> **Your task**
Restate the data that follows exactly as it stands, beginning with the first line and ending with the line that contains "s4; s5; s6] =>".

> **Collected data**
(** The groups of eight symbols; a last group of two, four, five or seven. *)
Fixpoint base32_split (l : bytes) : list Z :=
  match l with
  | [] => []
  | [a] => [Z.shiftr a 3; Z.land (Z.shiftl a 2) 31]
  | [a; b] =>
      [Z.shiftr a 3; Z.land (Z.lor (Z.shiftl a 2) (Z.shiftr b 6)) 31; Z.land (Z.shiftr b 1) 31; Z.land (Z.shiftl b 4) 31]
  | [a; b; c] =>
      [Z.shiftr a 3; Z.land (Z.lor (Z.shiftl a 2) (Z.shiftr b 6)) 31; Z.land (Z.shiftr b 1) 31;
       Z.land (Z.lor (Z.shiftl b 4) (Z.shiftr c 4)) 31; Z.land (Z.shiftl c 1) 31]
  | [a; b; c; d] =>
      [Z.shiftr a 3; Z.land (Z.lor (Z.shiftl a 2) (Z.shiftr b 6)) 31; Z.land (Z.shiftr b 1) 31;
       Z.land (Z.lor (Z.shiftl b 4) (Z.shiftr c 4)) 31; Z.land (Z.lor (Z.shiftl c 1) (Z.shiftr d 7)) 31;
       Z.land (Z.shiftr d 2) 31; Z.land (Z.shiftl d 3) 31]
  | a :: b :: c :: d :: e :: rest =>
      Z.shiftr a 3 :: Z.land (Z.lor (Z.shiftl a 2) (Z.shiftr b 6)) 31 :: Z.land (Z.shiftr b 1) 31 ::
      Z.land (Z.lor (Z.shiftl b 4) (Z.shiftr c 4)) 31 :: Z.land (Z.lor (Z.shiftl c 1) (Z.shiftr d 7)) 31 ::
      Z.land (Z.shiftr d 2) 31 :: Z.land (Z.lor (Z.shiftl d 3) (Z.shiftr e 5)) 31 :: Z.land e 31 :: base32_split rest
  end.

(** [base32.StdEncoding.WithPadding(base32.NoPadding).EncodeToString]. *)
Definition base32_encode (l : bytes) : string := foldr (fun v s => String (base32_char v) s) "" (base32_split l).

(** The bytes of a group of eight symbols, or of a shorter last one; a last
    group of one, three or six symbols gives none. *)
Definition u8 (z : Z) : Z := z mod 256.

Definition base32_byte0 (s0 s1 : Z) : Z := u8 (Z.lor (Z.shiftl s0 3) (Z.shiftr s1 2)).
Definition base32_byte1 (s1 s2 s3 : Z) : Z := u8 (Z.lor (Z.lor (Z.shiftl s1 6) (Z.shiftl s2 1)) (Z.shiftr s3 4)).
Definition base32_byte2 (s3 s4 : Z) : Z := u8 (Z.lor (Z.shiftl s3 4) (Z.shiftr s4 1)).
Definition base32_byte3 (s4 s5 s6 : Z) : Z := u8 (Z.lor (Z.lor (Z.shiftl s4 7) (Z.shiftl s5 2)) (Z.shiftr s6 3)).
Definition base32_byte4 (s6 s7 : Z) : Z := u8 (Z.lor (Z.shiftl s6 5) s7).

Fixpoint base32_pack (l : list Z) : bytes :=
  match l with
  | s0 :: s1 :: s2 :: s3 :: s4 :: s5 :: s6 :: s7 :: rest =>
      base32_byte0 s0 s1 :: base32_byte1 s1 s2 s3 :: base32_byte2 s3 s4 :: base32_byte3 s4 s5 s6 ::
      base32_byte4 s6 s7 :: base32_pack rest
  | [s0; s1; s2; s3; s4; s5; s6] =>
      [base32_byte0 s0 s1; base32_byte1 s1 s2 s3; base32_byte2 s3 s4; base32_byte3 s4 s5 s6]
  | [s0; s1; s2; s3; s4] => [base32_byte0 s0 s1; base32_byte1 s1 s2 s3; base32_byte2 s3 s4]
  | [s0; s1; s2; s3] => [base32_byte0 s0 s1; base32_byte1 s1 s2 s3]
  | [s0; s1] => [base32_byte0 s0 s1]
  | _ => []
  end.

(** The decoders pass over line breaks. *)
Definition line_break (c : ascii) : bool := (Ascii.eqb c "010" || Ascii.eqb c "013")%bool.

(** The values of the symbols of a text; [None] at a byte that is none. *)
Fixpoint symbols (value : ascii -> option Z) (s : string) : option (list Z) :=
  match s with
  | "" => Some []
  | String c r =>
      if line_break c then symbols value r else
      match value c with
      | Some v => match symbols value r with Some l => Some (v :: l) | None => None end
      | None => None
      end
  end.

(** [DecodeString] of the same encoding. *)
Definition base32_decode (s : string) : option bytes := base32_pack <$> symbols base32_value s.

(** ** Base 64 *)

Definition base64_char (url : bool) (v : Z) : ascii :=
  if v <? 26 then ascii_of_byte (65 + v)
  else if v <? 52 then ascii_of_byte (71 + v)
  else if v <? 62 then ascii_of_byte (v - 4)
  else if v =? 62 then (if url then "-" else "+")%char
  else (if url then "_" else "/")%char.

Definition base64_value (url : bool) (c : ascii) : option Z :=
  let b := byte_of_ascii c in
  if ((65 <=? b) && (b <=? 90))%bool then Some (b - 65)
  else if ((97 <=? b) && (b <=? 122))%bool then Some (b - 71)
  else if ((48 <=? b) && (b <=? 57))%bool then Some (b + 4)
  else if Ascii.eqb c (if url then "-" else "+")%char then Some 62
  else if Ascii.eqb c (if url then "_" else "/")%char then Some 63
  else None.

(** The groups of four symbols; a last group of two or three. *)
Fixpoint base64_split (l : bytes) : list Z :=
  match l with
  | [] => []
  | [a] => [Z.shiftr a 2; Z.land (Z.shiftl a 4) 63]
  | [a; b] => [Z.shiftr a 2; Z.land (Z.lor (Z.shiftl a 4) (Z.shiftr b 4)) 63; Z.land (Z.shiftl b 2) 63]
  | a :: b :: c :: rest =>
      Z.shiftr a 2 :: Z.land (Z.lor (Z.shiftl a 4) (Z.shiftr b 4)) 63 ::
      Z.land (Z.lor (Z.shiftl b 2) (Z.shiftr c 6)) 63 :: Z.land c 63 :: base64_split rest
  end.

Definition base64_byte0 (s0 s1 : Z) : Z := u8 (Z.lor (Z.shiftl s0 2) (Z.shiftr s1 4)).
Definition base64_byte1 (s1 s2 : Z) : Z := u8 (Z.lor (Z.shiftl s1 4) (Z.shiftr s2 2)).
Definition base64_byte2 (s2 s3 : Z) : Z := u8 (Z.lor (Z.shiftl s2 6) s3).

(** The bytes of the symbols; a single symbol left over is refused. *)
Fixpoint base64_pack (l : list Z) : option bytes :=
  match l with
  | [] => Some []
  | s0 :: s1 :: s2 :: s3 :: rest =>
      match base64_pack rest with
      | Some r => Some (base64_byte0 s0 s1 :: base64_byte1 s1 s2 :: base64_byte2 s2 s3 :: r)
      | None => None
      end
  | [s0; s1; s2] => Some [base64_byte0 s0 s1; base64_byte1 s1 s2]
  | [s0; s1] => Some [base64_byte0 s0 s1]
  | [_] => None
  end.

Definition base64_string (url : bool) (l : list Z) : string := foldr (fun v s => String (base64_char url v) s) "" l.

(** The padding that completes a group, given the number of symbols. *)
Definition base64_padding (count : nat) : string :=
  match (count mod 4)%nat with 2%nat => "==" | 3%nat => "=" | _ => "" end.

(** [base64.StdEncoding] and [base64.RawURLEncoding], [EncodeToString]. *)
Definition base64_std_encode (l : bytes) : string :=
  base64_string false (base64_split l) +:+ base64_padding (length (base64_split l)).
Definition base64_url_encode (l : bytes) : string := base64_string true (base64_split l).

(** The text before the padding, when the padding completes the last group and
    ends the text, line breaks apart. *)
Fixpoint drop_line_breaks (s : string) : string :=
  match s with "" => "" | String c r => if line_break c then drop_line_breaks r else String c (drop_line_breaks r) end.

Fixpoint cut_padding (count : nat) (s : string) : option string :=
  match s with
  | "" => if (count mod 4 =? 0)%nat then Some "" else None
  | String c r =>
      if Ascii.eqb c "=" then
        if String.eqb s (base64_padding count) then Some "" else None
      else match cut_padding (S count) r with Some t => Some (String c t) | None => None end
  end.

(** [DecodeString] of both. *)
Definition base64_std_decode (s : string) : option bytes :=
  t ← cut_padding 0 (drop_line_breaks s); l ← symbols (base64_value false) t; base64_pack l.
Definition base64_url_decode (s : string) : option bytes :=
  l ← symbols (base64_value true) s; base64_pack l.

(** ** SHA-1 and HMAC *)

Definition u32 (z : Z) : Z := z mod 2 ^ 32.

(** [bits.RotateLeft32]. *)
Definition rotl (n x : Z) : Z := Z.lor (u32 (Z.shiftl x n)) (Z.shiftr x (32 - n)).

(** The bytes of a number, most significant first. *)
Fixpoint big_endian (n : nat) (z : Z) : bytes :=
  match n with O => [] | S k => u8 (Z.shiftr z (8 * Z.of_nat k)) :: big_endian k z end.

Definition of_big_endian (l : bytes) : Z := foldl (fun acc b => Z.lor (Z.shiftl acc 8) b) 0 l.

Definition sha1_padded (message : bytes) : bytes :=
  let len := length message in
  message ++ [128] ++ replicate ((119 - len mod 64) mod 64)%nat 0 ++ big_endian 8 (8 * Z.of_nat len).

Record sha1_state := Sha1State { h0 : Z; h1 : Z; h2 : Z; h3 : Z; h4 : Z }.

Definition sha1_init : sha1_state := Sha1State 0x67452301 0xEFCDAB89 0x98BADCFE 0x10325476 0xC3D2E1F0.

(** The schedule, latest word first. *)
Fixpoint sha1_expand (n : nat) (w : list Z) : list Z :=
  match n with
  | O => w
  | S k =>
      sha1_expand k (rotl 1 (Z.lxor (Z.lxor (nth 2 w 0) (nth 7 w 0)) (Z.lxor (nth 13 w 0) (nth 15 w 0))) :: w)
  end.

Definition sha1_schedule (block : list Z) : list Z := reverse (sha1_expand 64 (reverse block)).

Definition sha1_f (t : nat) (b c d : Z) : Z :=
  if (t <? 20)%nat then Z.lor (Z.land b c) (Z.land (Z.lxor b (2 ^ 32 - 1)) d)
  else if (t <? 40)%nat then Z.lxor (Z.lxor b c) d
  else if (t <? 60)%nat then Z.lor (Z.lor (Z.land b c) (Z.land b d)) (Z.land c d)
  else Z.lxor (Z.lxor b c) d.

Definition sha1_k (t : nat) : Z :=
  if (t <? 20)%nat then 0x5A827999 else if (t <? 40)%nat then 0x6ED9EBA1
  else if (t <? 60)%nat then 0x8F1BBCDC else 0xCA62C1D6.

Fixpoint sha1_rounds (t : nat) (w : list Z) (s : sha1_state) : sha1_state :=
  match w with
  | [] => s
  | x :: rest =>
      sha1_rounds (S t) rest
        (Sha1State (u32 (rotl 5 (h0 s) + sha1_f t (h1 s) (h2 s) (h3 s) + h4 s + sha1_k t + x)) (h0 s) (rotl 30 (h1 s)) (h2 s) (h3 s))
  end.

Definition sha1_block (s : sha1_state) (block : list Z) : sha1_state :=
  let r := sha1_rounds 0 (sha1_schedule block) s in
  Sha1State (u32 (h0 s + h0 r)) (u32 (h1 s + h1 r)) (u32 (h2 s + h2 r)) (u32 (h3 s + h3 r)) (u32 (h4 s + h4 r)).

(** The words of the bytes, four at a time. *)
Fixpoint words (l : bytes) : list Z :=
  match l with a :: b :: c :: d :: rest => of_big_endian [a; b; c; d] :: words rest | _ => [] end.

(** The blocks of sixteen words; [fuel] is at least their number. *)
Fixpoint sha1_blocks (fuel : nat) (s : sha1_state) (w : list Z) : sha1_state :=
  match fuel, w with
  | S k, _ :: _ => sha1_blocks k (sha1_block s (take 16 w)) (drop 16 w)
  | _, _ => s
  end.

> **Solution to this task**
(** The groups of eight symbols; a last group of two, four, five or seven. *)
Fixpoint base32_split (l : bytes) : list Z :=
  match l with
  | [] => []
  | [a] => [Z.shiftr a 3; Z.land (Z.shiftl a 2) 31]
  | [a; b] =>
      [Z.shiftr a 3; Z.land (Z.lor (Z.shiftl a 2) (Z.shiftr b 6)) 31; Z.land (Z.shiftr b 1) 31; Z.land (Z.shiftl b 4) 31]
  | [a; b; c] =>
      [Z.shiftr a 3; Z.land (Z.lor (Z.shiftl a 2) (Z.shiftr b 6)) 31; Z.land (Z.shiftr b 1) 31;
       Z.land (Z.lor (Z.shiftl b 4) (Z.shiftr c 4)) 31; Z.land (Z.shiftl c 1) 31]
  | [a; b; c; d] =>
      [Z.shiftr a 3; Z.land (Z.lor (Z.shiftl a 2) (Z.shiftr b 6)) 31; Z.land (Z.shiftr b 1) 31;
       Z.land (Z.lor (Z.shiftl b 4) (Z.shiftr c 4)) 31; Z.land (Z.lor (Z.shiftl c 1) (Z.shiftr d 7)) 31;
       Z.land (Z.shiftr d 2) 31; Z.land (Z.shiftl d 3) 31]
  | a :: b :: c :: d :: e :: rest =>
      Z.shiftr a 3 :: Z.land (Z.lor (Z.shiftl a 2) (Z.shiftr b 6)) 31 :: Z.land (Z.shiftr b 1) 31 ::
      Z.land (Z.lor (Z.shiftl b 4) (Z.shiftr c 4)) 31 :: Z.land (Z.lor (Z.shiftl c 1) (Z.shiftr d 7)) 31 ::
      Z.land (Z.shiftr d 2) 31 :: Z.land (Z.lor (Z.shiftl d 3) (Z.shiftr e 5)) 31 :: Z.land e 31 :: base32_split rest
  end.

(** [base32.StdEncoding.WithPadding(base32.NoPadding).EncodeToString]. *)
Definition base32_encode (l : bytes) : string := foldr (fun v s => String (base32_char v) s) "" (base32_split l).

(** The bytes of a group of eight symbols, or of a shorter last one; a last
    group of one, three or six symbols gives none. *)
Definition u8 (z : Z) : Z := z mod 256.

Definition base32_byte0 (s0 s1 : Z) : Z := u8 (Z.lor (Z.shiftl s0 3) (Z.shiftr s1 2)).
Definition base32_byte1 (s1 s2 s3 : Z) : Z := u8 (Z.lor (Z.lor (Z.shiftl s1 6) (Z.shiftl s2 1)) (Z.shiftr s3 4)).
Definition base32_byte2 (s3 s4 : Z) : Z := u8 (Z.lor (Z.shiftl s3 4) (Z.shiftr s4 1)).
Definition base32_byte3 (s4 s5 s6 : Z) : Z := u8 (Z.lor (Z.lor (Z.shiftl s4 7) (Z.shiftl s5 2)) (Z.shiftr s6 3)).
Definition base32_byte4 (s6 s7 : Z) : Z := u8 (Z.lor (Z.shiftl s6 5) s7).

Fixpoint base32_pack (l : list Z) : bytes :=
  match l with
  | s0 :: s1 :: s2 :: s3 :: s4 :: s5 :: s6 :: s7 :: rest =>
      base32_byte0 s0 s1 :: base32_byte1 s1 s2 s3 :: base32_byte2 s3 s4 :: base32_byte3 s4 s5 s6 ::
      base32_byte4 s6 s7 :: base32_pack rest
  | [s0; s1; s2; s3; s4; s5; s6] =>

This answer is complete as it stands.